The problem:
Output each record exactly. Leave none out.
BEGIN
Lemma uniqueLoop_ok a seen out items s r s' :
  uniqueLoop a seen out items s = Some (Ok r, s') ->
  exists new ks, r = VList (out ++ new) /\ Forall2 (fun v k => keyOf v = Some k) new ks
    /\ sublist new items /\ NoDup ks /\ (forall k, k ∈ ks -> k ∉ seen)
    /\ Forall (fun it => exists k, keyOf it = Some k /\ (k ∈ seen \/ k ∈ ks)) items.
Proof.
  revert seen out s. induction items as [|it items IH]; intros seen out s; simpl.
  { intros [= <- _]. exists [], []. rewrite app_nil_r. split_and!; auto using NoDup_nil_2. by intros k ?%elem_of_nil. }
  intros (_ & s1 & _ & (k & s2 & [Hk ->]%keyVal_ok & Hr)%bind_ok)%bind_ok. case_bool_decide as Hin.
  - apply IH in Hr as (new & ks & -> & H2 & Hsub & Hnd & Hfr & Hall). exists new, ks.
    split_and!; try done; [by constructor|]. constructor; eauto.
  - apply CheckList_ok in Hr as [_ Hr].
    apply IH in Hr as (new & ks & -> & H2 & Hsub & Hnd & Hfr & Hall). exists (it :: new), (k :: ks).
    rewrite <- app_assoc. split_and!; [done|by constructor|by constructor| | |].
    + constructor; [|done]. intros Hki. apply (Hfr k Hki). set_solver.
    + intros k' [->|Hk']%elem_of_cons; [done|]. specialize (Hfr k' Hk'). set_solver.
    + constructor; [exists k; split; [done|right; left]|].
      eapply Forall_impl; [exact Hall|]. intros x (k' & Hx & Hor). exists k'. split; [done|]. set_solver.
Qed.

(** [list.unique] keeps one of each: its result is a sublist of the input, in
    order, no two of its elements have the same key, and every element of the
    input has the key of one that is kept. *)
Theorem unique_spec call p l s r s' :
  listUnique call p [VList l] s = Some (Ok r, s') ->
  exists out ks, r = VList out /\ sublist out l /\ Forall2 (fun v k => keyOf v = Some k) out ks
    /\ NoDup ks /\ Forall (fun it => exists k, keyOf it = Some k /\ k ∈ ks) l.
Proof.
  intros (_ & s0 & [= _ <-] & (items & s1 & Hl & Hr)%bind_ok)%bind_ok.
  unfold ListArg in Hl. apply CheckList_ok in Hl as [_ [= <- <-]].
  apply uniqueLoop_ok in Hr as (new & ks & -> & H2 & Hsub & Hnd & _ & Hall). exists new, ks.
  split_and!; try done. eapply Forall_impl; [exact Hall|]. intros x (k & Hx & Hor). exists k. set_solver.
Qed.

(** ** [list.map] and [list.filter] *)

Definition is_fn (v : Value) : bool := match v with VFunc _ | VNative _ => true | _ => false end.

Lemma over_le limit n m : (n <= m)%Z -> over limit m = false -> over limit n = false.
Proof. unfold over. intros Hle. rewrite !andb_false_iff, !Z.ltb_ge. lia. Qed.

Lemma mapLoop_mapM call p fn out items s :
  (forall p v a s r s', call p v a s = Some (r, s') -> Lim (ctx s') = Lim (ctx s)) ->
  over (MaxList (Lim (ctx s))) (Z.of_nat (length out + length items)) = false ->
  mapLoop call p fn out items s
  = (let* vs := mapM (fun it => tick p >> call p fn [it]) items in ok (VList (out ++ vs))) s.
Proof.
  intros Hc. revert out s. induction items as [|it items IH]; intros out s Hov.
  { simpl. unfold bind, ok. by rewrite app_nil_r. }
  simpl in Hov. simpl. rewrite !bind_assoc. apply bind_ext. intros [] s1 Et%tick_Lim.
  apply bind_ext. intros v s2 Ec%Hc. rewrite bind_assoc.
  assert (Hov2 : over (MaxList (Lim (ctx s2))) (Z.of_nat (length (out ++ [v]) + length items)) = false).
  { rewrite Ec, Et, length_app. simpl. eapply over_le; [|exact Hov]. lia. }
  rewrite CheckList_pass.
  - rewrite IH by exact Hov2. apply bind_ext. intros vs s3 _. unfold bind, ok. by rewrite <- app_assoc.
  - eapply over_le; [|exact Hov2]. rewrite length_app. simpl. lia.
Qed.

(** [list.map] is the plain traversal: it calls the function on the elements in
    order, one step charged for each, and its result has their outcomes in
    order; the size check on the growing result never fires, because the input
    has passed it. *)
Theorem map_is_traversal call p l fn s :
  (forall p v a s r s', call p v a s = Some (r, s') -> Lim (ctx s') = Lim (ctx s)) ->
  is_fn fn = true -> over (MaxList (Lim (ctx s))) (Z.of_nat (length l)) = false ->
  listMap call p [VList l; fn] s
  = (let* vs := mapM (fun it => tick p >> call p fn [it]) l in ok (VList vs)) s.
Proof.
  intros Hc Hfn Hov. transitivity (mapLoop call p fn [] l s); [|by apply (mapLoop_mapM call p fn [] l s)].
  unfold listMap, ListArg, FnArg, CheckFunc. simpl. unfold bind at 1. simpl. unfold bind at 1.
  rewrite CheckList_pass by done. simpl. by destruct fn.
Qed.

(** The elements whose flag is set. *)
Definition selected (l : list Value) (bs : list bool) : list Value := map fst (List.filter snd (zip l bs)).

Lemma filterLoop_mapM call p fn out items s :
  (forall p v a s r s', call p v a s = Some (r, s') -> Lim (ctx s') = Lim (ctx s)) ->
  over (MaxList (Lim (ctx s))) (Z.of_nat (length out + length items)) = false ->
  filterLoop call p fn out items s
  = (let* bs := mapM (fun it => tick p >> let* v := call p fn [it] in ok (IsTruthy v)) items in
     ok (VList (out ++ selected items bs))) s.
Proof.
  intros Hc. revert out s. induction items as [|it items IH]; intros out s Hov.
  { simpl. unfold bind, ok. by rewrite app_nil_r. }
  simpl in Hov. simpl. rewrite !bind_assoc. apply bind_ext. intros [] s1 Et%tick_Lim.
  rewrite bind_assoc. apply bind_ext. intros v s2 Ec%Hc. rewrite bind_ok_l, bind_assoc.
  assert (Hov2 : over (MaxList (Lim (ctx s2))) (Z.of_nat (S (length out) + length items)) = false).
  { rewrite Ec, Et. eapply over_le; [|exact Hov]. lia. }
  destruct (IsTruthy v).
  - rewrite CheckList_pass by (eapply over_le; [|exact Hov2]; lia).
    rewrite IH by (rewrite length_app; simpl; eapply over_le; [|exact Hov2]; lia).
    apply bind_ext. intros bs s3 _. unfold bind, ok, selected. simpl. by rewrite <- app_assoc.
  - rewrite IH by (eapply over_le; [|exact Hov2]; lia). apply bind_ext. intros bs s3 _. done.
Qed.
END
Solution to this problem:
Lemma uniqueLoop_ok a seen out items s r s' :
  uniqueLoop a seen out items s = Some (Ok r, s') ->
  exists new ks, r = VList (out ++ new) /\ Forall2 (fun v k => keyOf v = Some k) new ks
    /\ sublist new items /\ NoDup ks /\ (forall k, k ∈ ks -> k ∉ seen)
    /\ Forall (fun it => exists k, keyOf it = Some k /\ (k ∈ seen \/ k ∈ ks)) items.
Proof.
  revert seen out s. induction items as [|it items IH]; intros seen out s; simpl.
  { intros [= <- _]. exists [], []. rewrite app_nil_r. split_and!; auto using NoDup_nil_2. by intros k ?%elem_of_nil. }
  intros (_ & s1 & _ & (k & s2 & [Hk ->]%keyVal_ok & Hr)%bind_ok)%bind_ok. case_bool_decide as Hin.
  - apply IH in Hr as (new & ks & -> & H2 & Hsub & Hnd & Hfr & Hall). exists new, ks.
    split_and!; try done; [by constructor|]. constructor; eauto.
  - apply CheckList_ok in Hr as [_ Hr].
    apply IH in Hr as (new & ks & -> & H2 & Hsub & Hnd & Hfr & Hall). exists (it :: new), (k :: ks).
    rewrite <- app_assoc. split_and!; [done|by constructor|by constructor| | |].
    + constructor; [|done]. intros Hki. apply (Hfr k Hki). set_solver.
    + intros k' [->|Hk']%elem_of_cons; [done|]. specialize (Hfr k' Hk'). set_solver.
    + constructor; [exists k; split; [done|right; left]|].
      eapply Forall_impl; [exact Hall|]. intros x (k' & Hx & Hor). exists k'. split; [done|]. set_solver.
Qed.

(** [list.unique] keeps one of each: its result is a sublist of the input, in
    order, no two of its elements have the same key, and every element of the
    input has the key of one that is kept. *)
Theorem unique_spec call p l s r s' :
  listUnique call p [VList l] s = Some (Ok r, s') ->
  exists out ks, r = VList out /\ sublist out l /\ Forall2 (fun v k => keyOf v = Some k) out ks
    /\ NoDup ks /\ Forall (fun it => exists k, keyOf it = Some k /\ k ∈ ks) l.
Proof.
  intros (_ & s0 & [= _ <-] & (items & s1 & Hl & Hr)%bind_ok)%bind_ok.
  unfold ListArg in Hl. apply CheckList_ok in Hl as [_ [= <- <-]].
  apply uniqueLoop_ok in Hr as (new & ks & -> & H2 & Hsub & Hnd & _ & Hall). exists new, ks.
  split_and!; try done. eapply Forall_impl; [exact Hall|]. intros x (k & Hx & Hor). exists k. set_solver.
Qed.

(** ** [list.map] and [list.filter] *)

Definition is_fn (v : Value) : bool := match v with VFunc _ | VNative _ => true | _ => false end.

Lemma over_le limit n m : (n <= m)%Z -> over limit m = false -> over limit n = false.
Proof. unfold over. intros Hle. rewrite !andb_false_iff, !Z.ltb_ge. lia. Qed.

Lemma mapLoop_mapM call p fn out items s :
  (forall p v a s r s', call p v a s = Some (r, s') -> Lim (ctx s') = Lim (ctx s)) ->
  over (MaxList (Lim (ctx s))) (Z.of_nat (length out + length items)) = false ->
  mapLoop call p fn out items s
  = (let* vs := mapM (fun it => tick p >> call p fn [it]) items in ok (VList (out ++ vs))) s.
Proof.
  intros Hc. revert out s. induction items as [|it items IH]; intros out s Hov.
  { simpl. unfold bind, ok. by rewrite app_nil_r. }
  simpl in Hov. simpl. rewrite !bind_assoc. apply bind_ext. intros [] s1 Et%tick_Lim.
  apply bind_ext. intros v s2 Ec%Hc. rewrite bind_assoc.
  assert (Hov2 : over (MaxList (Lim (ctx s2))) (Z.of_nat (length (out ++ [v]) + length items)) = false).
  { rewrite Ec, Et, length_app. simpl. eapply over_le; [|exact Hov]. lia. }
  rewrite CheckList_pass.
  - rewrite IH by exact Hov2. apply bind_ext. intros vs s3 _. unfold bind, ok. by rewrite <- app_assoc.
  - eapply over_le; [|exact Hov2]. rewrite length_app. simpl. lia.
Qed.

(** [list.map] is the plain traversal: it calls the function on the elements in
    order, one step charged for each, and its result has their outcomes in
    order; the size check on the growing result never fires, because the input
    has passed it. *)
Theorem map_is_traversal call p l fn s :
  (forall p v a s r s', call p v a s = Some (r, s') -> Lim (ctx s') = Lim (ctx s)) ->
  is_fn fn = true -> over (MaxList (Lim (ctx s))) (Z.of_nat (length l)) = false ->
  listMap call p [VList l; fn] s
  = (let* vs := mapM (fun it => tick p >> call p fn [it]) l in ok (VList vs)) s.
Proof.
  intros Hc Hfn Hov. transitivity (mapLoop call p fn [] l s); [|by apply (mapLoop_mapM call p fn [] l s)].
  unfold listMap, ListArg, FnArg, CheckFunc. simpl. unfold bind at 1. simpl. unfold bind at 1.
  rewrite CheckList_pass by done. simpl. by destruct fn.
Qed.

(** The elements whose flag is set. *)
Definition selected (l : list Value) (bs : list bool) : list Value := map fst (List.filter snd (zip l bs)).

Lemma filterLoop_mapM call p fn out items s :
  (forall p v a s r s', call p v a s = Some (r, s') -> Lim (ctx s') = Lim (ctx s)) ->
  over (MaxList (Lim (ctx s))) (Z.of_nat (length out + length items)) = false ->
  filterLoop call p fn out items s
  = (let* bs := mapM (fun it => tick p >> let* v := call p fn [it] in ok (IsTruthy v)) items in
     ok (VList (out ++ selected items bs))) s.
Proof.
  intros Hc. revert out s. induction items as [|it items IH]; intros out s Hov.
  { simpl. unfold bind, ok. by rewrite app_nil_r. }
  simpl in Hov. simpl. rewrite !bind_assoc. apply bind_ext. intros [] s1 Et%tick_Lim.
  rewrite bind_assoc. apply bind_ext. intros v s2 Ec%Hc. rewrite bind_ok_l, bind_assoc.
  assert (Hov2 : over (MaxList (Lim (ctx s2))) (Z.of_nat (S (length out) + length items)) = false).
  { rewrite Ec, Et. eapply over_le; [|exact Hov]. lia. }
  destruct (IsTruthy v).
  - rewrite CheckList_pass by (eapply over_le; [|exact Hov2]; lia).
    rewrite IH by (rewrite length_app; simpl; eapply over_le; [|exact Hov2]; lia).
    apply bind_ext. intros bs s3 _. unfold bind, ok, selected. simpl. by rewrite <- app_assoc.
  - rewrite IH by (eapply over_le; [|exact Hov2]; lia). apply bind_ext. intros bs s3 _. done.
Qed.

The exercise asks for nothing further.